Cybèle ou les Dimanches de Ville d’Avray (Serge Bourguignon, 1961)

Un jeune pilote revenu amnésique de la guerre noue une relation avec une petite fille de l’Assistance publique.

Comme vous le voyez, le sujet est délicat. Pourtant, le traitement de Serge Bourguignon est une leçon de pudeur et de dignité. Ce qui en aucun cas ne signifie esquive et pusillanimité. L’auteur montre d’abord ce qu’il faut bien appeler un amour (l’amour n’étant pas nécessairement sexuel) entre deux marginaux, l’union miraculeuse de deux solitudes.

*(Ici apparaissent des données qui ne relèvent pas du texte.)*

(* ===== verification/Wallet.v ===== *)
(** * Wallets: [alg/Wallet]

    Private keys with their addresses, protected by a password and stored as JSON text.
    The JSON library is an interface; its exceptions are values.  As elsewhere an outer
    [option] is undefined behaviour or, for address generation, random draws beyond the
    fuel. *)

From S2P Require Import Prelude BinData Base64 Base58 Ossl Text AlgAddress BlockCore BlockTx KeyWrap.

(** What reading an element of a JSON value gives: a value, an exception, or, for a key a
    constant object does not have, undefined behaviour. *)
Inductive access (A : Type) := Value (a : A) | Throws | Undefined.
Arguments Value {A} a.
Arguments Throws {A}.
Arguments Undefined {A}.

(** The JSON library, as far as wallets use it: building, printing, parsing, elements of
    mutable and of constant objects, the elements of an array, and conversions. *)
Class Json := {
  json : Type;
  j_object : list (cstr * json) → json;
  j_array : list json → json;
  j_string : cstr → json;
  j_uint : Z → json;
  j_dump : json → option cstr;
  j_parse : cstr → option json;
  j_at : json → cstr → option json;
  j_at_const : json → cstr → access json;
  j_elems : json → option (list json);
  j_get_string : json → option cstr;
  (** conversion to an unsigned integer of a width *)
  j_get_uint : Z → json → option Z;
}.

Module Wallet.

Definition VERSION : Z := 1.

(** [src/src/alg/Wallet.h:25-31] Wallet::EncFormat *)
Inductive EncFormat := FNone | Clear | FcPbkdf | Pkcs8.

(** [src/src/alg/Wallet.h:33-38] Wallet::KeyUsage *)
Inductive KeyUsage := UNone | Specie | Validator.

#[global] Instance EncFormat_eq_dec : EqDecision EncFormat.
Proof. solve_decision. Defined.
#[global] Instance KeyUsage_eq_dec : EqDecision KeyUsage.
Proof. solve_decision. Defined.

(** [src/src/alg/Wallet.h:40-47] Wallet::Entry *)
Record Entry := mkEntry {
  time : Z;
  usage : KeyUsage;
  format : EncFormat;
  address : cstr;
  privKey : cstr
}.

(** [src/src/alg/Wallet.h:16-75] Wallet *)
Record t := mk {
  keys : list Entry;
  password : bytes;
  defaultFormat : EncFormat;
  kdfIters : Z
}.

(** [src/src/alg/Wallet.cpp:51-67] to_string(EncFormat) *)
Definition to_string_format (f : EncFormat) : cstr :=
  match f with Clear => $"clear" | FcPbkdf => $"fcpbkdf" | Pkcs8 => $"pkcs8" | FNone => $"none" end.

(** [src/src/alg/Wallet.cpp:69-78] from_string(EncFormat) *)
Definition from_string_format (str : cstr) : EncFormat :=
  if bool_decide (str = $"clear") then Clear
  else if bool_decide (str = $"pkcs8") then Pkcs8
  else if bool_decide (str = $"fcpbkdf") then FcPbkdf
  else FNone.

(** [src/src/alg/Wallet.cpp:80-94] to_string(KeyUsage) *)
Definition to_string_usage (u : KeyUsage) : cstr :=
  match u with Specie => $"specie" | Validator => $"validator" | UNone => $"none" end.

(** [src/src/alg/Wallet.cpp:96-103] from_string(KeyUsage) *)
Definition from_string_usage (str : cstr) : KeyUsage :=
  if bool_decide (str = $"specie") then Specie
  else if bool_decide (str = $"validator") then Validator
  else UNone.

Lemma format_roundtrip f : from_string_format (to_string_format f) = f.
Proof. by destruct f. Qed.
Lemma usage_roundtrip u : from_string_usage (to_string_usage u) = u.
Proof. by destruct u. Qed.

(** [src/src/alg/Wallet.cpp:170-174] Wallet::Wallet *)
Definition new : t := mk [] [] FcPbkdf PbkdfKey.KDF_ITERS_DEFAULT.

(** [src/src/alg/Wallet.cpp:176-180] Wallet::setEncFormat *)
Definition setEncFormat (f : EncFormat) (iters : Z) (w : t) : t := mk (keys w) (password w) f iters.

(** [src/src/alg/Wallet.cpp:251-254] Wallet::getKeys *)
Definition getKeys (w : t) : list Entry := keys w.

(** [src/src/alg/Wallet.cpp:152-166] getTopKey *)
Fixpoint getTopKey (keys : list Entry) (u : KeyUsage) : option Entry :=
  match keys with
  | [] => None
  | entry :: keys => if decide (usage entry = u) then Some entry else getTopKey keys u
  end.

(** [src/src/alg/Wallet.cpp:195-206] Wallet::getLatestAddress *)
Definition getLatestAddress (u : KeyUsage) (w : t) : cstr :=
  match getTopKey (keys w) u with Some entry => address entry | None => [] end.

Section Code.
Context {P : Pbe} {DC : Der PbkdfKey.content} {DK : Der PbkdfKey.key} {A : Asn1Lib}.
Context {R : Rng} {D : Digests} {K : EvpKeys} {B : BigNum} {P8 : Pkcs8Key.Pkcs8 K} {J : Json}.

(** [src/src/alg/Wallet.cpp:22-49] decrypt *)
Definition decrypt (f : EncFormat) (keyString : cstr) (password : bytes) : option (option EVP_PKEY) :=
  let originalBin := Base64.decode keyString in
  match f with
  | Clear => Some (Curve25519.fromPrivate originalBin)
  | FcPbkdf => PbkdfKey.unwrap originalBin password
  | Pkcs8 => Some (Pkcs8Key.unwrap originalBin password)
  | FNone => Some None
  end.

(** The memory the wrapping functions' arrays hold before they are filled. *)
Definition stack := (bytes * bytes)%type.

(** [src/src/alg/Wallet.cpp:105-150] retranslate

    The translated text, if it could be made. *)
Definition retranslate (st : stack) (f newFormat : EncFormat) (kdfIters : Z) (original : cstr)
    (password newPassword : bytes) (g : rng) : option (option cstr * rng) :=
  key ← decrypt f original password;
  match key with
  | None => Some (None, g)
  | Some key =>
      '(newEnc, g) ← (match newFormat with
        | FcPbkdf => PbkdfKey.wrap st key newPassword kdfIters g
        | Pkcs8 => Some (Pkcs8Key.wrap st.2 key newPassword kdfIters g)
        | FNone | Clear => Some ([], g)
        end);
      if bool_decide (newEnc = []) then Some (None, g)
      else
        let translated := Base64.encode newEnc in
        Some (if bool_decide (translated = []) then None else Some translated, g)
  end.

(** [src/src/alg/Wallet.cpp:182-193] Wallet::getLatestKey *)
Definition getLatestKey (u : KeyUsage) (w : t) : option (option EVP_PKEY) :=
  match getTopKey (keys w) u with
  | Some entry => decrypt (format entry) (privKey entry) (password w)
  | None => Some None
  end.

(** [src/src/alg/Wallet.cpp:208-211] Wallet::getLatestAddressBin *)
Definition getLatestAddressBin (u : KeyUsage) (w : t) : bytes :=
  AlgAddress.unprintable (getLatestAddress u w).

(** [src/src/alg/Wallet.cpp:213-217] Wallet::getLatestPublicKey *)
Definition getLatestPublicKey (u : KeyUsage) (w : t) : option bytes :=
  key ← getLatestKey u w;
  Some (match key with Some k => Curve25519.toPublic k | None => [] end).

(** [src/src/alg/Wallet.cpp:219-233] Wallet::getKey *)
Fixpoint find_key (keys : list Entry) (password : bytes) (addr : cstr) : option (option EVP_PKEY) :=
  match keys with
  | [] => Some None
  | entry :: keys =>
      if bool_decide (address entry = addr) then decrypt (format entry) (privKey entry) password
      else find_key keys password addr
  end.
Definition getKey (addr : cstr) (w : t) : option (option EVP_PKEY) := find_key (keys w) (password w) addr.

(** [src/src/alg/Wallet.cpp:423-430] Wallet::addKey (storing)

    An empty encoding is a failure; otherwise the entry goes to the front. *)
Definition store_entry (now : Z) (u : KeyUsage) (f : EncFormat) (addr : cstr) (wrapped : bytes) (w : t) : bool * t :=
  let newEntry := mkEntry (u64 now) u f addr (Base64.encode wrapped) in
  if bool_decide (privKey newEntry = []) then (false, w)
  else (true, mk (newEntry :: keys w) (password w) (defaultFormat w) (kdfIters w)).

(** [src/src/alg/Wallet.cpp:385-433] Wallet::addKey

    [now] is the time in seconds.  The password is assigned before the key is wrapped,
    and stays assigned when that fails. *)
Definition addKey (st : stack) (now : Z) (u : KeyUsage) (key : EVP_PKEY) (addr : cstr) (g : rng) (w : t)
  : option (bool * t * rng) :=
  if negb (AlgAddress.verify_text addr key g) then Some (false, w, g)
  else
    let '(pass, g) := if bool_decide (password w = []) then Prng.rand 16 g else (password w, g) in
    let w := mk (keys w) pass (defaultFormat w) (kdfIters w) in
    '(f, wrapped, g) ← (match defaultFormat w with
      | Clear => Some (Clear, BinData.contents (Curve25519.toPrivate key), g)
      | Pkcs8 => let '(b, g) := Pkcs8Key.wrap st.2 key pass (kdfIters w) g in Some (Pkcs8, b, g)
      | FNone | FcPbkdf => '(b, g) ← PbkdfKey.wrap st key pass (kdfIters w) g; Some (FcPbkdf, b, g)
      end);
    let '(ok, w) := store_entry now u f addr wrapped w in Some (ok, w, g).

(** [src/src/alg/Wallet.cpp:235-249] Wallet::makeNewKey

    [generated] is what [Curve25519::generate] gave; the outcome of [addKey] is ignored. *)
Definition makeNewKey (fuel : nat) (st : stack) (now : Z) (generated : option EVP_PKEY) (u : KeyUsage)
    (addressSalt : cstr) (g : rng) (w : t) : option (option EVP_PKEY * t * rng) :=
  match generated with
  | None => Some (None, w, g)
  | Some key =>
      '(bin, g) ← (if bool_decide (addressSalt = []) then AlgAddress.generate fuel key g
                   else AlgAddress.generate_text fuel key addressSalt g);
      '(_, w, g) ← addKey st now u key (AlgAddress.printable bin) g w;
      Some (Some key, w, g)
  end.
(* ===== verification/Zmq.v ===== *)
(** * Message sockets: [zmq/]

    The wrappers around ZeroMQ's sockets.  The library is the class [Zmq]: a state and,
    for each function, its result and the next state, with nothing assumed about them.
    The model threads that state and the list of the calls made, so that what reaches the
    library, and in which order, is part of every statement.  Operations are computations
    of the monad [M] over the caller's [Details] and that world; [wp] is its weakest
    precondition, and the proofs run the code with its rules.  The mutex of each object
    makes its operations atomic and is left out. *)

From S2P Require Import Prelude Strings Errors Ossl.

(** The options that are set. *)
Inductive sockopt := CURVE_PUBLICKEY | CURVE_SECRETKEY | CURVE_SERVER | CURVE_SERVERKEY | SUBSCRIBE.

(** What [zmq_recvmsg] returns: a frame, nothing yet ([EAGAIN]), or another error. *)
Inductive incoming := Frame (f : bytes) | Again | RecvFailed.

(** The library. *)
Class Zmq := {
  lib : Type;
  zmq_ctx_new : lib → option Z * lib;
  zmq_ctx_shutdown : lib → Z → Z * lib;
  zmq_ctx_destroy : lib → Z → Z * lib;
  zmq_socket : lib → option Z → Z → option Z * lib;
  zmq_close : lib → Z → Z * lib;
  zmq_setsockopt : lib → Z → sockopt → bytes → Z * lib;
  zmq_getsockopt_fd : lib → Z → option Z * lib;
  zmq_bind : lib → Z → cstr → Z * lib;
  zmq_connect : lib → Z → cstr → Z * lib;
  zmq_send : lib → Z → bytes → bool → Z * lib;
  zmq_recvmsg : lib → Z → incoming * lib;
  zmq_curve_keypair : lib → Z * (bytes * bytes) * lib;
  errno : lib → cstr;
}.

(** The conversions of [libsodium], with the number each returns, and OpenSSL's error. *)
Class Sodium := {
  sk_to_curve25519 : bytes → Z * bytes;
  pk_to_curve25519 : bytes → Z * bytes;
  scalarmult_base : bytes → Z * bytes;
  ossl_error : cstr;
}.

(** The calls made on sockets, each with its result. *)
Inductive event :=
  | ESocket (type : Z) (s : option Z)
  | EClose (s ret : Z)
  | ESet (s : Z) (o : sockopt) (value : bytes) (ret : Z)
  | EFd (s : Z)
  | EBind (s : Z) (address : cstr) (ret : Z)
  | EConnect (s : Z) (address : cstr) (ret : Z)
  | ESend (s : Z) (frame : bytes) (more : bool) (ret : Z)
  | ERecv (s : Z) (i : incoming).

Record world {Q : Zmq} := World { zlib : lib; trace : list event }.
Arguments World {Q} _ _.

(** ** Computations *)

Module Comm.
Section Monad.
Context {Q : Zmq}.

(** The details are passed by reference: a computation returns them with its result. *)
Definition M (A : Type) : Type := Details.t → world → A * Details.t * world.

#[export] Instance M_ret : MRet M := λ A a d w, (a, d, w).
#[export] Instance M_bind : MBind M := λ A B k m d w, let '(a, d, w) := m d w in k a d w.

(** [if (details.isOk())]; the result when it is not. *)
Definition if_ok {A} (dflt : A) (m : M A) : M A :=
  λ d w, if Details.isOk d then m d w else (dflt, d, w).

Definition if_bad (m : M unit) : M unit :=
  λ d w, if Details.isOk d then (tt, d, w) else m d w.

Definition is_ok : M bool := λ d w, (Details.isOk d, d, w).

(** [log::Comm] *)
Definition Comm : Z := 1.

Definition set_error (code : ErrorCode.t) (field msg : cstr) : M unit :=
  λ d w, (tt, Details.setError Comm code (Some field) msg d, w).

(** [Errno::error()] *)
Definition errno_text : M cstr := λ d w, (errno (zlib w), d, w).

(** A library call, recorded. *)
Definition call {A} (f : lib → A * lib) (e : A → event) : M A :=
  λ d w, let '(a, l) := f (zlib w) in (a, d, World l (trace w ++ [e a])).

Il évite le piège de la niaiserie autiste en montrant également les réactions des autres, notamment l’incompréhension et la peur de certains face à ce qui ne cadre pas avec leurs conventions sociales. Il le fait sans la moindre rancoeur, sans la moindre aigreur, sans la moindre lourdeur de trait. Tous ses personnages ont de bonnes intentions, ce qui ne rend que plus terrible le drame final.

Le canevas narratif étant extrêmement ténu, l’essentiel se joue dans la mise en scène qui brille par son tact et sa finesse. Bien que Les Dimanches de Ville d’Avray ait été réalisé en 1961, son esthétique n’a pas grand-chose à voir avec la Nouvelle Vague. Les cadres sont soignés, le Noir&Blanc d’Henri Decae est beau, la musique de Maurice Jarre allait faire embaucher le compositeur à Hollywood. En revanche, jamais Bourguignon ne verse dans l’académisme. Ainsi, son film est considérablement vivifié par la brusquerie des raccords (il y a un beau travail sur le son).

Les multiples trouvailles poétiques du réalisateur n’ont rien de gratuit mais sont autant de manifestations d’une sensibilité parmi les plus délicates du cinéma français. Rarement l’insupportable insignifiance de l’environnement lorsqu’on est loin de l’être aimé aura été évoquée avec autant de puissance que lors de la séquence du repas de mariage. La mélancolie qui sourd tout au long du film explosera dans un déchirant final.